**Data extract:**
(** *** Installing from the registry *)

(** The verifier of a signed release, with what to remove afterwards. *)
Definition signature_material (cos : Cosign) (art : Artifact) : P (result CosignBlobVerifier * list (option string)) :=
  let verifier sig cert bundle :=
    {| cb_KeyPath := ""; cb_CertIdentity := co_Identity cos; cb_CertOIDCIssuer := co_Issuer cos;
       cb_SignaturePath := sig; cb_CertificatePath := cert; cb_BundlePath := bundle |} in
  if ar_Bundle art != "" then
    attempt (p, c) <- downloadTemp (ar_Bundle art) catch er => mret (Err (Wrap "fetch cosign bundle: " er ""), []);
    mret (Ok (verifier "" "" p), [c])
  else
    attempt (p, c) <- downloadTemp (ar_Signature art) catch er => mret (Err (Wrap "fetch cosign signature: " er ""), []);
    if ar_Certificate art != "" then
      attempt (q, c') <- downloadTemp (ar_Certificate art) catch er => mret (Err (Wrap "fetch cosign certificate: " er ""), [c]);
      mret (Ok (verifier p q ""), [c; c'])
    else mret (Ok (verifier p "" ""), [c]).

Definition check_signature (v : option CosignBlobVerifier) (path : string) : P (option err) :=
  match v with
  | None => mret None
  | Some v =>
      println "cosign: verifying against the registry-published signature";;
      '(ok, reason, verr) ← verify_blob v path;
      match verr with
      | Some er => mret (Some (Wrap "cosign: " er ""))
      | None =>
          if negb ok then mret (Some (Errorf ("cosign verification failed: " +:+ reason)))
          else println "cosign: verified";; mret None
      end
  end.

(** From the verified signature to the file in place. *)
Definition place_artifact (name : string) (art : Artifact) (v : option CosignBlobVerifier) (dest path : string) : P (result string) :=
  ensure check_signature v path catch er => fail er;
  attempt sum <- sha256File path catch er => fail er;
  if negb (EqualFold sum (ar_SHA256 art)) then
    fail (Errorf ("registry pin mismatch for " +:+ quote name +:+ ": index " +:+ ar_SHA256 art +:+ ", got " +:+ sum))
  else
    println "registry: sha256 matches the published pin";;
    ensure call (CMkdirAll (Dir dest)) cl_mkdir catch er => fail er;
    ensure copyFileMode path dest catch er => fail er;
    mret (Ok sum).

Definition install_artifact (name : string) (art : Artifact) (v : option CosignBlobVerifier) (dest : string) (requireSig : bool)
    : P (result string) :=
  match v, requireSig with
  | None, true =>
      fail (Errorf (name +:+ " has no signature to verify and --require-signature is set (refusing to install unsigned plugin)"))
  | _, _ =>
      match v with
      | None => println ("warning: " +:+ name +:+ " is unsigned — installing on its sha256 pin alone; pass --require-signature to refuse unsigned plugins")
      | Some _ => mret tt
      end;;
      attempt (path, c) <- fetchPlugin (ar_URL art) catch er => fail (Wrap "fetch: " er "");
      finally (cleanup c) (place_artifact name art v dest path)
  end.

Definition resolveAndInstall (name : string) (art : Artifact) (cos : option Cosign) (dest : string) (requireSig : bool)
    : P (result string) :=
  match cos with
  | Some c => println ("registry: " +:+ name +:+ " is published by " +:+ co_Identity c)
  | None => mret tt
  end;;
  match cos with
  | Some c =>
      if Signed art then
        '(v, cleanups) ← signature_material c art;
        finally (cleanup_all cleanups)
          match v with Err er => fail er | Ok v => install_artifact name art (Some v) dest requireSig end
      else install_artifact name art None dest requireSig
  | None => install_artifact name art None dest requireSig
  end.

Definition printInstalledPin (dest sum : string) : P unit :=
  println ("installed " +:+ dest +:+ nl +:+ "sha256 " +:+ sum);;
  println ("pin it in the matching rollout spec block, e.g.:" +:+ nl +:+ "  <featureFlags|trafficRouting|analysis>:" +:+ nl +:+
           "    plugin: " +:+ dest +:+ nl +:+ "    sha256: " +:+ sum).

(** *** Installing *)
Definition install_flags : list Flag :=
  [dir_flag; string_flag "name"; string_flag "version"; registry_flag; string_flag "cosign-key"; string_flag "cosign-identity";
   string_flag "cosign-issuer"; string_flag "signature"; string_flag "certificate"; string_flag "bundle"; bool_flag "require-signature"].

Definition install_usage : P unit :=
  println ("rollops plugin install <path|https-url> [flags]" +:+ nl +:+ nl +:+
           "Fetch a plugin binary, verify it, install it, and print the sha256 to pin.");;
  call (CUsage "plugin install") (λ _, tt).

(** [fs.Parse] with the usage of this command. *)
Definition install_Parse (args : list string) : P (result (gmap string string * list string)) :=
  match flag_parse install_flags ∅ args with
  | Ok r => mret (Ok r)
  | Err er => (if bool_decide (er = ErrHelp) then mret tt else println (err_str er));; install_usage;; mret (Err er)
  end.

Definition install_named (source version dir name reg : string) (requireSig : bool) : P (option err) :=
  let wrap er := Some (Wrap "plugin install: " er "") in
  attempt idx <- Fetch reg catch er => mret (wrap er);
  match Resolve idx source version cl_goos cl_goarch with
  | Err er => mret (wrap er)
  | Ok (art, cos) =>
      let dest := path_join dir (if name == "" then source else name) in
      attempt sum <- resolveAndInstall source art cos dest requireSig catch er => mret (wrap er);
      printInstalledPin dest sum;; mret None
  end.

**Task instructions:** Please return only the lines above, starting at the line that has "None => println" and ending at the line that has "attempt (path, c)", keeping both and leaving each one unchanged.

**Answer for the task:**
      | None => println ("warning: " +:+ name +:+ " is unsigned — installing on its sha256 pin alone; pass --require-signature to refuse unsigned plugins")
      | Some _ => mret tt
      end;;
      attempt (path, c) <- fetchPlugin (ar_URL art) catch er => fail (Wrap "fetch: " er "");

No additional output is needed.